Katherine May, Wintering: The Power of Rest and Retreat in Difficult Times (New York: Riverhead, 2020), 245pp.
I got this book from our local library based upon its deliciously counter-cultural title. In a world that is addicted to work, says Katherine May, we have forgotten how to rest. In a culture that makes us feel like failures if we're not world beaters, we ignore the unpleasant reality that life is difficult for everyone. May's hard times have included family sickness, job loss, a son who stopped attending school, and her own diagnosis with Asperger Syndrome.
The onset of winter, as a literal season and as a metaphor for life, can remind us of our "fallow times," of cold and darkness, and that those "down" times can be a transformative season of rest and retreat. For May, a secular mystic, this includes contemplating the poetry of John Donne and Sylvia Plath, and the winter themes in the Chronicles of Narnia; hunkering down at home to cook and bake; experiencing the thermal spas of Iceland and the polar lights of Norway when the sun never rises; winter swimming in the icy sea; joining the Druid myths surrounding her native Stonehenge; and in general paying attention to all the "liminal spaces" that winter offers if we embrace it rather than push it away.

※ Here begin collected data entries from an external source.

(** * KnowledgeCircuitVis: the graph parser and the layout engine of [demo.py]

    A shallow embedding of [gv_to_edges], [get_layer], [get_attention_head],
    [create_elements], [get_gv_files] and the choice of a case in [main],
    with the Python primitives they rely on ([str.startswith], [str.split],
    [int], [re.search], [sorted], list indexing, [os.path.join]), followed
    by the properties of the specification and further properties of the
    code.

    Conventions.
    - A Python [str] is a [string]; its characters are read as the code
      points 0..255.
    - A Python [int] is a [Z].
    - A Python [float] is a member of the carrier of [Arith];
      [float_arith] is binary64.
    - A raised exception is the [Raise] case of [result]. *)

From Stdlib Require Import ZArith QArith Lqa String Ascii List Lia Permutation Bool Sorted.
From Stdlib Require OrderedTypeEx.
From Stdlib Require Import Floats.SpecFloat.
From stdpp Require Import base list strings gmap.
Import ListNotations.

Local Open Scope string_scope.
Local Open Scope Z_scope.

#[local] Arguments String.append !s1 s2 : simpl nomatch.

(** ** Exceptions *)

Inductive exn : Type :=
| ValueError
| ZeroDivisionError
| IndexError
| OverflowError
| MemoryError.

Inductive result (A : Type) : Type :=
| Ok (a : A)
| Raise (e : exn).

Arguments Ok {A} a.
Arguments Raise {A} e.

Definition bind {A B : Type} (r : result A) (k : A -> result B) : result B :=
  match r with
  | Ok a => k a
  | Raise e => Raise e
  end.

Notation "'let*' x ':=' r 'in' k" := (bind r (fun x => k))
  (at level 10, x pattern, r at level 100, k at level 200).

Definition returns {A : Type} (r : result A) : Prop :=
  exists a, r = Ok a.

(** ** Python string primitives *)

Module Py.

(** Line feed, the only character the regex dot refuses, and carriage
    return. *)
Definition LF : ascii := "010"%char.
Definition CR : ascii := "013"%char.

(** [s.startswith(p)] *)
Definition startswith (s p : string) : bool := String.prefix p s.

(** [s[1:]] *)
Definition tail1 (s : string) : string :=
  match s with
  | EmptyString => EmptyString
  | String _ r => r
  end.

(** [s.split(sep)] for a one-character separator: never an empty list. *)
Fixpoint split (sep : ascii) (s : string) : list string :=
  match s with
  | EmptyString => [EmptyString]
  | String c r =>
      if Ascii.eqb c sep then EmptyString :: split sep r
      else match split sep r with
           | h :: t => String c h :: t
           | [] => [String c EmptyString]
           end
  end.

(** [l[0]] and [l[-1]] on a list. *)
Definition item_first {A : Type} (l : list A) : result A :=
  match l with
  | [] => Raise IndexError
  | h :: _ => Ok h
  end.

Fixpoint item_last {A : Type} (l : list A) : result A :=
  match l with
  | [] => Raise IndexError
  | [h] => Ok h
  | _ :: t => item_last t
  end.

(** [c in s] for a one-character needle. *)
Fixpoint contains (c : ascii) (s : string) : bool :=
  match s with
  | EmptyString => false
  | String c' r => Ascii.eqb c' c || contains c r
  end.

(** *** [int(s)] in base 10

    Leading and trailing white space is dropped, one sign is allowed, then
    at least one decimal digit; single underscores may separate digits.
    White space is that of CPython's [int] on the code points 0..255:
    TAB, LF, VT, FF, CR, SPACE, NEL (0x85) and NBSP (0xA0).  A string
    with more than [int_max_str_digits] digits is refused, as CPython 3.11
    refuses it with its default limit. *)

Definition is_space (c : ascii) : bool :=
  let n := nat_of_ascii c in
  ((9 <=? n)%nat && (n <=? 13)%nat) || (n =? 32)%nat
  || (n =? 133)%nat || (n =? 160)%nat.

Definition is_digit (c : ascii) : bool :=
  let n := nat_of_ascii c in (48 <=? n)%nat && (n <=? 57)%nat.

Definition digit_value (c : ascii) : Z := Z.of_nat (nat_of_ascii c) - 48.

Fixpoint lstrip (s : string) : string :=
  match s with
  | EmptyString => EmptyString
  | String c r => if is_space c then lstrip r else s
  end.

(** The digit scan of [PyLong_FromString]: [prev_us] tells whether the
    previous character was an underscore. *)
Fixpoint scan_digits (s : string) (prev_us : bool) (acc : Z)
  : option (Z * string) :=
  match s with
  | EmptyString => if prev_us then None else Some (acc, s)
  | String c r =>
      if is_digit c then scan_digits r false (10 * acc + digit_value c)
      else if Ascii.eqb c "_"%char then
             if prev_us then None else scan_digits r true acc
      else if prev_us then None else Some (acc, s)
  end.

(** The digits that the scan runs over: those of the leading run of digits
    and underscores. *)
Fixpoint count_digits (s : string) : Z :=
  match s with
  | EmptyString => 0
  | String c r =>
      if is_digit c then 1 + count_digits r
      else if Ascii.eqb c "_"%char then count_digits r
      else 0
  end.

(** [sys.get_int_max_str_digits()], at its default. *)
Definition int_max_str_digits : Z := 4300.

Definition int (s : string) : result Z :=
  let s1 := lstrip s in
  let '(neg, s2) :=
    match s1 with
    | String c r =>
        if Ascii.eqb c "-"%char then (true, r)
        else if Ascii.eqb c "+"%char then (false, r)
        else (false, s1)
    | EmptyString => (false, s1)
    end in
  match s2 with
  | EmptyString => Raise ValueError
  | String c _ =>
      if is_digit c then
        match scan_digits s2 false 0 with
        | Some (v, rest) =>
            match lstrip rest with
            | EmptyString =>
                if int_max_str_digits <? count_digits s2 then Raise ValueError
                else Ok (if neg then - v else v)
            | String _ _ => Raise ValueError
            end
        | None => Raise ValueError
        end
      else Raise ValueError
  end.

(** *** Reading text

    [open(path, 'r')] reads in universal-newlines mode: CR LF and a lone CR
    both arrive as LF. *)
Fixpoint universal_newlines (s : string) : string :=
  match s with
  | EmptyString => EmptyString
  | String c r =>
      if Ascii.eqb c CR then
        match r with
        | String c' r' =>
            if Ascii.eqb c' LF then String LF (universal_newlines r')
            else String LF (universal_newlines r)
        | EmptyString => String LF EmptyString
        end
      else String c (universal_newlines r)
  end.

(** The lines of a text, each with its terminating LF when it has one. *)
Fixpoint keepends (s : string) : list string :=
  match s with
  | EmptyString => []
  | String c r =>
      if Ascii.eqb c LF then String c EmptyString :: keepends r
      else match keepends r with
           | h :: t => String c h :: t
           | [] => [String c EmptyString]
           end
  end.

(** [file.readlines()] on a file opened with [open(path, 'r')] whose
    decoded content is [text]. *)
Definition readlines (text : string) : list string :=
  keepends (universal_newlines text).

End Py.

(** ** The edge pattern

    [re.compile(r'\"<(.+?)>\" -> \"<(.+?)>\"')]: the literal ["<], a lazy
    non-empty run of characters other than LF, the literal [>" -> "<], a
    second such run, the literal [>"]. *)

Module Re.

(** [strip_prefix p s] is the rest of [s] after the literal [p]. *)
Fixpoint strip_prefix (p s : string) : option string :=
  match p with
  | EmptyString => Some s
  | String a p' =>
      match s with
      | EmptyString => None
      | String b s' => if Ascii.eqb a b then strip_prefix p' s' else None
      end
  end.

(** [(.+?)] followed by the continuation [k]: the shortest non-empty run of
    non-LF characters after which [k] matches, as a backtracking matcher
    tries them (one character, then two, ...). *)
Fixpoint lazy_plus {B : Type} (k : string -> option B) (s : string)
  : option (string * B) :=
  match s with
  | EmptyString => None
  | String c r =>
      if Ascii.eqb c Py.LF then None
      else match k r with
           | Some b => Some (String c EmptyString, b)
           | None =>
               match lazy_plus k r with
               | Some (g, b) => Some (String c g, b)
               | None => None
               end
           end
  end.
(** * ClassBalanceModel (metal/label_model/class_balance.py)

    A shallow embedding of the tensor-factorisation estimator of the class
    balance, and the properties of it that the specification states.

    Conventions of the embedding.
    - An n-dimensional array (numpy.ndarray, torch.Tensor) is a [shape]
      together with an [item] function from a multi-index to the element
      stored there.  [item] is only ever read at indices inside [shape];
      what NumPy does outside (IndexError) is written out where the source
      can get there (fancy indexing by [col_order]).
    - Integer arrays hold [Z] (or [nat] for argmax results); floating-point
      arrays hold real numbers [R]: arithmetic is exact, rounding, inf and
      NaN are outside the model.  The two places where the program leaves
      the finite floats are the division by the number of rows in
      [_get_overlaps_tensor] (0 / 0 is nan for a matrix with no rows) and
      the cube root in the decoding of [train_model] (0.0 at 0, so that
      1 / 0.0 is inf, and nan below 0).  There a real number stands where
      the program holds inf or nan, so a statement that gives the value of
      an entry says so only under the hypothesis that keeps the program
      finite: at least one row, a positive [p_y[y]].
    - Python exceptions are the left summand of [result].  The shape errors
      that torch reports from inside the closure when O, the mask and Q do
      not fit together are not modelled: [get_loss] is written for an O of
      the shape of the mask.
    - torch.rand and optim.LBFGS are not part of the repository: they are
      parameters of [train_model].  [verbose] only switches printing. *)

From Stdlib Require Import String.
From Stdlib Require Import Reals Lra Lia ZArith Bool Arith List.
From Stdlib Require Import Permutation Sorted.
Import ListNotations.

Set Implicit Arguments.

(** ** Exceptions *)

Inductive exn : Type :=
| ValueError (msg : string)
| IndexError (msg : string).

Definition result (A : Type) : Type := sum exn A.

Definition ret {A : Type} (a : A) : result A := inr a.

Definition raise {A : Type} (e : exn) : result A := inl e.

Definition bind {A B : Type} (c : result A) (f : A -> result B) : result B :=
  match c with
  | inl e => inl e
  | inr a => f a
  end.

Notation "x <- c ;; k" := (bind c (fun x => k))
  (at level 61, c at next level, right associativity).

(** ** Arrays and the NumPy / torch operations the source calls *)

Module Np.

Record ndarray (A : Type) : Type := mk_ndarray {
  shape : list nat;
  item : list nat -> A
}.

(** [A.shape[i]] (0 past the last axis). *)
Definition dim {A : Type} (t : ndarray A) (i : nat) : nat := nth i (shape t) 0.

(** All multi-indices of a shape, in row-major (C) order. *)
Fixpoint indices (s : list nat) : list (list nat) :=
  match s with
  | [] => [[]]
  | n :: s' => flat_map (fun i => map (cons i) (indices s')) (seq 0 n)
  end.

Definition Zsum (l : list nat) (f : nat -> Z) : Z :=
  fold_right (fun i acc => (f i + acc)%Z) 0%Z l.

Definition Rsum (l : list nat) (f : nat -> R) : R :=
  fold_right (fun i acc => (f i + acc)%R) 0%R l.

Definition Rsum_list (l : list R) : R := fold_right Rplus 0%R l.

(** A 2-D integer array given by its rows. *)
Definition of_rows (rows : list (list Z)) : ndarray Z :=
  {| shape := [length rows; length (hd [] rows)];
     item := fun idx =>
       match idx with
       | [b; c] => nth c (nth b rows []) 0%Z
       | _ => 0%Z
       end |}.

(** A 3-D real array given as a list of matrices, each a list of rows. *)
Definition of_rows3 (t : list (list (list R))) : ndarray R :=
  {| shape := [length t; length (hd [] t); length (hd [] (hd [] t))];
     item := fun idx =>
       match idx with
       | [i; v; y] => nth y (nth v (nth i t []) []) 0%R
       | _ => 0%R
       end |}.

(** [np.where(L == y, 1, 0)] *)
Definition where_eq (L : ndarray Z) (y : Z) : ndarray Z :=
  {| shape := shape L;
     item := fun idx => if Z.eqb (item L idx) y then 1%Z else 0%Z |}.

Definition zeros_Z (s : list nat) : ndarray Z :=
  {| shape := s; item := fun _ => 0%Z |}.

(** [np.array([t0, t1, ...])] of equally shaped arrays: a new leading axis. *)
Definition stack (ts : list (ndarray Z)) : ndarray Z :=
  {| shape := length ts :: shape (hd (zeros_Z []) ts);
     item := fun idx =>
       match idx with
       | a :: rest => item (nth a ts (zeros_Z [])) rest
       | [] => 0%Z
       end |}.

(** [np.einsum("abc,dbe,fbg->cegadf", X, Y, W)] *)
Definition einsum_abc_dbe_fbg_cegadf (X Y W : ndarray Z) : ndarray Z :=
  {| shape :=
       match shape X, shape Y, shape W with
       | [a; _; c], [d; _; e], [f; _; g] => [c; e; g; a; d; f]
       | _, _, _ => []
       end;
     item := fun idx =>
       match idx with
       | [c; e; g; a; d; f] =>
           Zsum (seq 0 (dim X 1))
                (fun b => (item X [a; b; c] * item Y [d; b; e] * item W [f; b; g])%Z)
       | _ => 0%Z
       end |}.

(** [A / n] for an integer array and a Python int: true division.  For
    [n = 0] NumPy gives nan or inf and warns, where [R] gives 0: the
    quotient is that of the program for [1 <= n] only. *)
Definition true_divide (A : ndarray Z) (n : nat) : ndarray R :=
  {| shape := shape A;
     item := fun idx => (IZR (item A idx) / INR n)%R |}.

(** [torch.ones(s).byte()] *)
Definition ones_byte (s : list nat) : ndarray Z :=
  {| shape := s; item := fun _ => 1%Z |}.

(** [mask[i, j, k, :, :, :] = v] on a 6-D array. *)
Definition setitem3 (mask : ndarray Z) (i j k : nat) (v : Z) : ndarray Z :=
  {| shape := shape mask;
     item := fun idx =>
       match idx with
       | [i'; j'; k'; _; _; _] =>
           if (i' =? i) && (j' =? j) && (k' =? k) then v else item mask idx
       | _ => item mask idx
       end |}.

(** [itertools.product(l, repeat=3)] *)
Definition product3 (l : list nat) : list (nat * nat * nat) :=
  flat_map (fun i => flat_map (fun j => map (fun k => (i, j, k)) l) l) l.

(** [len(set((i, j, k)))] *)
Definition len_set3 (i j k : nat) : nat :=
  length (nodup Nat.eq_dec [i; j; k]).

(** [torch.einsum("aby,cdy,efy->acebdf", [P, Q, S])] *)
Definition einsum_aby_cdy_efy_acebdf (P Q S : ndarray R) : ndarray R :=
  {| shape :=
       match shape P, shape Q, shape S with
       | [a; b; _], [c; d; _], [e; f; _] => [a; c; e; b; d; f]
       | _, _, _ => []
       end;
     item := fun idx =>
       match idx with
       | [a; c; e; b; d; f] =>
           Rsum (seq 0 (dim P 2))
                (fun y => (item P [a; b; y] * item Q [c; d; y] * item S [e; f; y])%R)
       | _ => 0%R
       end |}.

(** [A - B] for two arrays of one shape. *)
Definition sub (A B : ndarray R) : ndarray R :=
  {| shape := shape A;
     item := fun idx => (item A idx - item B idx)%R |}.

(** [A[mask]] for a byte mask of the shape of [A]: the selected entries as
    a 1-D array, in row-major order. *)
Definition masked_select (A : ndarray R) (mask : ndarray Z) : list R :=
  map (item A)
      (filter (fun idx => negb (Z.eqb (item mask idx) 0)) (indices (shape mask))).

(** [torch.norm(v)] of a 1-D tensor: the 2-norm. *)
Definition norm (v : list R) : R :=
  sqrt (Rsum_list (map (fun x => (x * x)%R) v)).

(** [q.sum(axis=1)] of a 3-D array. *)
Definition sum_axis1 (q : ndarray R) : ndarray R :=
  {| shape := match shape q with
              | [m; _; k] => [m; k]
              | s => s
              end;
     item := fun idx =>
       match idx with
       | [i; y] => Rsum (seq 0 (dim q 1)) (fun v => item q [i; v; y])
       | _ => 0%R
       end |}.

(** [A ** n] for a Python int [n]. *)
Definition pow_int (A : ndarray R) (n : nat) : ndarray R :=
  {| shape := shape A; item := fun idx => (item A idx ^ n)%R |}.

(** [np.mean(A, axis=0)] of a 2-D array. *)
Definition mean_axis0 (A : ndarray R) : ndarray R :=
  {| shape := tl (shape A);
     item := fun idx =>
       match idx with
       | [y] => (Rsum (seq 0 (dim A 0)) (fun i => item A [i; y])
                 / INR (dim A 0))%R
       | _ => 0%R
       end |}.

(** [A ** e] for a float exponent.  For a positive base [Rpower] is the
    power that NumPy computes; for a base that is 0 or negative NumPy gives
    0.0 (for [e > 0]) or nan, where [Rpower] gives 1: the power is that of
    the program for a positive base only. *)
Definition pow_float (A : ndarray R) (e : R) : ndarray R :=
  {| shape := shape A; item := fun idx => Rpower (item A idx) e |}.

(** [c / A] for a scalar [c]. *)
Definition rdiv (c : R) (A : ndarray R) : ndarray R :=
  {| shape := shape A; item := fun idx => (c / item A idx)%R |}.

And so she uses "winter" as a verb, and says that since we can't avoid it we should embrace it. That we consider the Danish idea of hygge — a sense of comfort, togetherness, and well-being (without feeling guilty for doing so), even while we acknowledge that all of our lives remain imperfect and unfinished. I think of it as some form of non-narcissistic self-care that isn't just a privilege of the rich. May's book reminded me of a family winter vacation in northern Finland long ago, and of a line of poetry from Percy Bysshe Shelley's "Ode to the West Wind": "O Wind, if Winter comes, can Spring be far behind?"